Formerly called Local News, Local on the Go relaunched in the App Store in July with a spiffy new tile-based interface and a more customizable display. Users can set up the US city of their choice as a feed, and the app proceeds to populate it with news content from sources in that market, including sports, weather and horoscopes. Sporting mostly text- and image-based headlines and stories, the app welcomes newspaper providers but as of now, most of the content comes from TV stations, which can be prioritized according to preference and easily swiped between. The same goes for cities, offering quick and easy access to available news from multiple regions simultaneously.

“People like getting the local content for their city but also typically have at least three other potential use cases,” said Louis Gump, founder of LSN Mobile. “One is where they live, one is where they’re going to travel to, and the third is where people are that [the user cares] about. So we wanted to let them just swipe from left to right.”

Prior to the existence of Local on the Go, “there was a major hole around a go-to app for local media that is not branded to one local station,” said Gump. “You can get content in any number of products but nobody was really focused on local. There’s not another app that says, ‘if you want New York or LA or Miami…’ Nobody does that.”

Describing it as a “snacking app,” Gump said that Local on the Go encourages users to download participating media companies’ own apps should they wish for a “full meal.” Aiming to have content from at least one station from each of the top 100 markets in the US, Local on the Go was already featuring 14 of the top 15 at the time of this writing. The app makes money from advertisements, but a revenue sharing program is available to content providers. In building content partnerships, Gump said he didn’t find “a single head of digital at these local TV stations that said that less than 50% of their traffic was from mobile. The traffic is coming from mobile but they’re not monetizing it, so we wanted to solve that.”

The fragmentation of local markets has hurt stations in the mobile news space, said Gump. Even with massive conglomerates increasingly uniting many outlets under a few wide-reaching umbrellas, Gump said those big holding companies still only cover a portion of what’s available, and local mobile offerings have lagged behind those of the national markets.

“They don’t have to,” Gump said. “Customers deserve to have local offerings that are at least as robust as the national offerings.” Mobile, he continued, is “a perfect platform to get high-quality trusted content out to consumers in a brand-safe environment.” Naturally, Local on the Go intends to be viewers’ primary connection that platform.

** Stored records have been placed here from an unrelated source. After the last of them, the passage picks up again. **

(* ===== verification/PacketPrint.v ===== *)
(** The packet printer (apps/packet-print/packet_print.c): it prints every frame,
    answers ARP, ICMP echo and "ping-<n>" datagrams for its address, and stops
    after the first request.  Loops with the shape of ones in http_hello.c and
    net_utils.h share their definitions. *)

From S2P Require Export HttpHello.

Open Scope Z_scope.

Definition PACKET_PRINT_BUFFER_SIZE : Z := 2048.
Definition PACKET_PRINT_IP_ADDR : Z := IPV4 10 0 2 15.
Definition PACKET_PRINT_UDP_PORT : Z := 5000.
Definition PACKET_PRINT_IPV4_PORT : Z := 8080.
Definition PACKET_PRINT_MAX_PAYLOAD_DISPLAY : Z := 64.

(** Arithmetic of [int]: a result out of range is undefined. *)
Definition int_result (x : Z) : res Z := if (- 2 ^ 31 <=? x) && (x <? 2 ^ 31) then Ok x else UB.

(* ------------------------------------------------------------------ *)
(** ** The payload of a datagram and of its answer *)

(** The characters shown of a payload at [o]; [char] is signed or not, a byte above
    126 is a dot either way. *)
Definition display_payload (b : bytes) (o payload_len : Z) : out :=
  for_n (Z.to_nat (Z.min payload_len PACKET_PRINT_MAX_PAYLOAD_DISPLAY)) (fun i acc =>
    c ← rd b (o + Z.of_nat i);
    mret (acc ++ if (32 <=? c) && (c <=? 126) then putchar c else putchar 46)) [].

(** [payload[0] == 'p' && payload[1] == 'i' && ...]. *)
Fixpoint starts_with (b : bytes) (o : Z) (lit : cstr) : res bool :=
  match lit with
  | [] => Ok true
  | c :: lit => x ← rd b o; if x =? c then starts_with b (o + 1) lit else Ok false
  end.

(** The loop that reads the number after "ping-"; it stays inside the object or is
    undefined, so its size is enough fuel. *)
Fixpoint parse_number (fuel : nat) (b : bytes) (o i payload_len num : Z) : res Z :=
  match fuel with
  | O => NoFuel
  | S fuel =>
      if i <? payload_len then
        c ← rd b (o + i);
        if (48 <=? c) && (c <=? 57) then
          ten ← int_result (num * 10);
          num ← int_result (ten + (c - 48));
          parse_number fuel b o (i + 1) payload_len num
        else Ok num
      else Ok num
  end.

(** [num_str] reversed in place. *)
Definition reverse_digits (num_str : bytes) (num_len : Z) : res bytes :=
  for_n (Z.to_nat (num_len / 2)) (fun i s =>
    let i := Z.of_nat i in
    tmp ← rd s i;
    other ← rd s (num_len - 1 - i);
    s ← wr s i other;
    wr s (num_len - 1 - i) tmp) num_str.

(** "pong-" and the successor: the buffer and the length used. *)
Definition pong_payload (num : Z) : res (bytes * Z) :=
  '(buf, response_len) ← append (replicate 64 0) 0 0 (str "pong-");
  response_num ← int_result (num + 1);
  '(num_str, num_len) ←
    (if response_num =? 0 then s ← wr (replicate 16 0) 0 48; mret (s, 1)
     else
       '(s, n) ← dec_loop 17 (replicate 16 0) 0 response_num;
       s ← reverse_digits s n;
       mret (s, n));
  buf ← copy_payload buf response_len num_str num_len;
  mret (buf, response_len + num_len).

Section packet_print.
  Context {W : Type} `{Arch} `{Console W} `{NetDriver W}.

(** Offsets in the receive and reply buffers, which have the same alignment offset. *)
Definition packet_ip : Z := buffer + sizeof_eth_hdr.
Definition packet_payload : Z := buffer + sizeof_eth_hdr + sizeof_ipv4_hdr.

(** The Ethernet and IPv4 headers of a reply to the frame in [b]. *)
Definition reply_headers (b : bytes) (mac reply : bytes) (protocol n : Z) : res bytes :=
  eth_src ← load b (buffer + eth.src) 6;
  reply ← copy_macs reply (buffer + eth.dst) eth_src (buffer + eth.src) mac;
  reply ← st16 reply (buffer + eth.type) (htons ETH_P_IP);
  dst_ip ← ld32 b (packet_ip + ip.dst_ip);
  src_ip ← ld32 b (packet_ip + ip.src_ip);
  ipv4_build_header reply packet_ip dst_ip src_ip protocol n 64.

(** netdev_transmit of the reply; [true] when it was sent. *)
Definition send_reply (dev : device_entry) (log : tag_ptr) (reply : bytes) (n : Z)
    (msg : string) : St W bool :=
  result ← netdev_transmit (Some dev) (Some (reply, buffer)) n;
  if result =? 0 then _ ← klog_info log msg; mret true else mret false.

(** The answer to "ping-<n>": its bytes and its length. *)
Definition build_pong (b : bytes) (mac reply : bytes) (payload_len : Z) : res (bytes * Z) :=
  let udp := packet_payload in
  num ← parse_number (S (length b)) b (udp + sizeof_udp_hdr) 5 payload_len 0;
  '(buf, response_len) ← pong_payload num;
  reply ← reply_headers b mac reply IPPROTO_UDP (sizeof_udp_hdr + response_len);
  src_port ← ntohs_unaligned b (udp + udp.dst_port);
  dst_port ← ntohs_unaligned b (udp + udp.src_port);
  reply ← udp_build_header reply udp src_port dst_port response_len;
  reply ← copy_payload reply (udp + sizeof_udp_hdr) buf response_len;
  mret (reply, sizeof_eth_hdr + sizeof_ipv4_hdr + sizeof_udp_hdr + response_len).

(** A datagram for the address and the port. *)
Definition handle_udp (dev : device_entry) (mac : bytes) (log : tag_ptr) (b reply : bytes)
    : St W (bytes * bool) :=
  let payload := packet_payload + sizeof_udp_hdr in
  l ← lift (ntohs_unaligned b (packet_payload + udp.length));
  let payload_len := u64 (l - sizeof_udp_hdr) in
  info ← klog_enabled log LOG_INFO;
  _ ← when info
        (_ ← klog_prefix log LOG_INFO;
         kput (puts (str "Received UDP payload: ") +++ display_payload b payload payload_len
               +++ puts nl)%out);
  if payload_len <? 6 then mret (reply, false) else
  ping ← lift (starts_with b payload (str "ping-"));
  if negb ping then mret (reply, false) else
  '(reply, total_len) ← lift (build_pong b mac reply payload_len);
  sent ← send_reply dev log reply total_len "Sent UDP echo reply
";
  mret (reply, sent).

(** An ICMP packet for the address. *)
Definition handle_icmp (dev : device_entry) (mac : bytes) (log : tag_ptr) (b reply : bytes)
    : St W (bytes * bool) :=
  '(ok, outs) ← lift (icmp_parse b (Some packet_payload) sizeof_icmp_hdr
                        (IcmpOut (Some 0) None (Some 0) (Some 0)));
  if negb ok then mret (reply, false) else
  if negb (default 0 (out_type outs) =? ICMP_ECHO_REQUEST) then mret (reply, false) else
  reply ← lift (
    reply ← reply_headers b mac reply IPPROTO_ICMP sizeof_icmp_hdr;
    icmp_build_response reply packet_payload (default 0 (out_id outs))
      (default 0 (out_sequence outs)));
  sent ← send_reply dev log reply (sizeof_eth_hdr + sizeof_ipv4_hdr + sizeof_icmp_hdr)
           "Sent ICMP echo reply
";
  mret (reply, sent).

Even in today’s smart phone and tablet-driven world, Gump said that “not enough local media companies are viewing mobile as way to reinvigorate their business as opposed to a rearguard holding action… TV stations have more opportunity than many newspapers do to get mobile right. Just because we had a broadcast signal that went to a TV somewhere, that doesn’t define our future. Instead, what is the future of TV on a small screen?”